§ Work order: Copy exactly the lines from the start of the data below through the one that carries "(** ** Properties *)", and only those.

§ Given records:
Lemma excluded_sublist pool countries : sublist (map fst (omap (fun s => pair s <$> Exclusion countries s) pool)) pool.
Proof.
  induction pool as [|s pool IH]; [constructor|]. cbn [omap list_omap]. destruct (Exclusion countries s); cbn [fmap option_fmap option_map map fst]; by constructor.
Qed.
Lemma first_mention_exists countries title code : listed_code countries code -> mentions title code -> exists c, first_mention countries title c.
Proof.
  intros Hl Hm. pose proof (blocked_loop_first title countries) as Hb. destruct (blocked_loop title countries); [|by eexists]. by destruct (Hb code).
Qed.

(** ** Properties *)

(** C21: the filter takes a pool apart into the servers it admits, in their
    order, and the ones it refuses, and loses none.  A server is refused for a
    country exactly when its title mentions a code of the list, by its flag, by
    one of the names of the country as a whole word, or by the code as a whole
    word, and the reason is the first such code.  Otherwise it is refused
    exactly when its link shows no verifiable encryption: a vless or trojan
    link whose first [security] parameter is missing, blank or none, or a
    Shadowsocks link without a method of the runtime and one or two passwords. *)
Theorem SplitPool_correct pool countries :
  let '(keep, excluded) := SplitPool pool countries in
  pool ≡ₚ keep ++ map fst excluded /\ sublist keep pool /\ sublist (map fst excluded) pool /\
  (forall s, s ∈ keep <-> s ∈ pool /\ (forall code, listed_code countries code -> ~ mentions s.(ps_title) code) /\ ~ unverified s.(ps_url)) /\
  (forall s code, (s, ReasonCountry code) ∈ excluded <-> s ∈ pool /\ first_mention countries s.(ps_title) code) /\
  (forall s, (s, ReasonNoEncryption) ∈ excluded <->
     s ∈ pool /\ unverified s.(ps_url) /\ forall code, listed_code countries code -> ~ mentions s.(ps_title) code).
Proof.
  pose proof (split_filter pool countries) as Hperm. destruct (SplitPool pool countries) as [keep excluded] eqn:Hsp. unfold SplitPool in Hsp. injection Hsp as <- <-.
  assert (Hex : forall s e, (s, e) ∈ omap (fun s => pair s <$> Exclusion countries s) pool <-> s ∈ pool /\ Exclusion countries s = Some e).
  { intros s e. rewrite list_elem_of_omap. split.
    - intros (s' & Hin & Hp). apply fmap_Some in Hp as (e' & He & [= -> ->]). done.
    - intros [Hin He]. exists s. by rewrite He. }
  split; [exact Hperm|]. split; [apply sublist_filter|]. split; [apply excluded_sublist|]. split; [|split].
  - intros s. rewrite list_elem_of_filter. destruct (Exclusion_spec countries s) as [Hc Hn]. split.
    + intros [He Hin]. split; [done|]. assert (Hno : forall code, listed_code countries code -> ~ mentions s.(ps_title) code).
      { intros code Hl Hm. destruct (first_mention_exists countries s.(ps_title) code Hl Hm) as [c Hf]. apply Hc in Hf. congruence. }
      split; [done|]. intros Hu. rewrite (proj2 Hn (conj Hu Hno)) in He. done.
    + intros (Hin & Hno & Hu). split; [|done]. destruct (Exclusion countries s) as [[code|]|] eqn:He; [|by destruct (proj1 Hn eq_refl)|done]. exfalso.
      destruct (proj1 (Hc code) eq_refl) as (b & r & a & -> & -> & Hne & Hm & _). apply (Hno (ToUpper (TrimSpace r))); [|done]. split; [done|].
      exists r. split; [set_solver|done].
  - intros s code. rewrite Hex. by rewrite (proj1 (Exclusion_spec countries s) code).
  - intros s. rewrite Hex. by rewrite (proj2 (Exclusion_spec countries s)).
Qed.
End spec.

§ Exercise result:
Lemma excluded_sublist pool countries : sublist (map fst (omap (fun s => pair s <$> Exclusion countries s) pool)) pool.
Proof.
  induction pool as [|s pool IH]; [constructor|]. cbn [omap list_omap]. destruct (Exclusion countries s); cbn [fmap option_fmap option_map map fst]; by constructor.
Qed.
Lemma first_mention_exists countries title code : listed_code countries code -> mentions title code -> exists c, first_mention countries title c.
Proof.
  intros Hl Hm. pose proof (blocked_loop_first title countries) as Hb. destruct (blocked_loop title countries); [|by eexists]. by destruct (Hb code).
Qed.

(** ** Properties *)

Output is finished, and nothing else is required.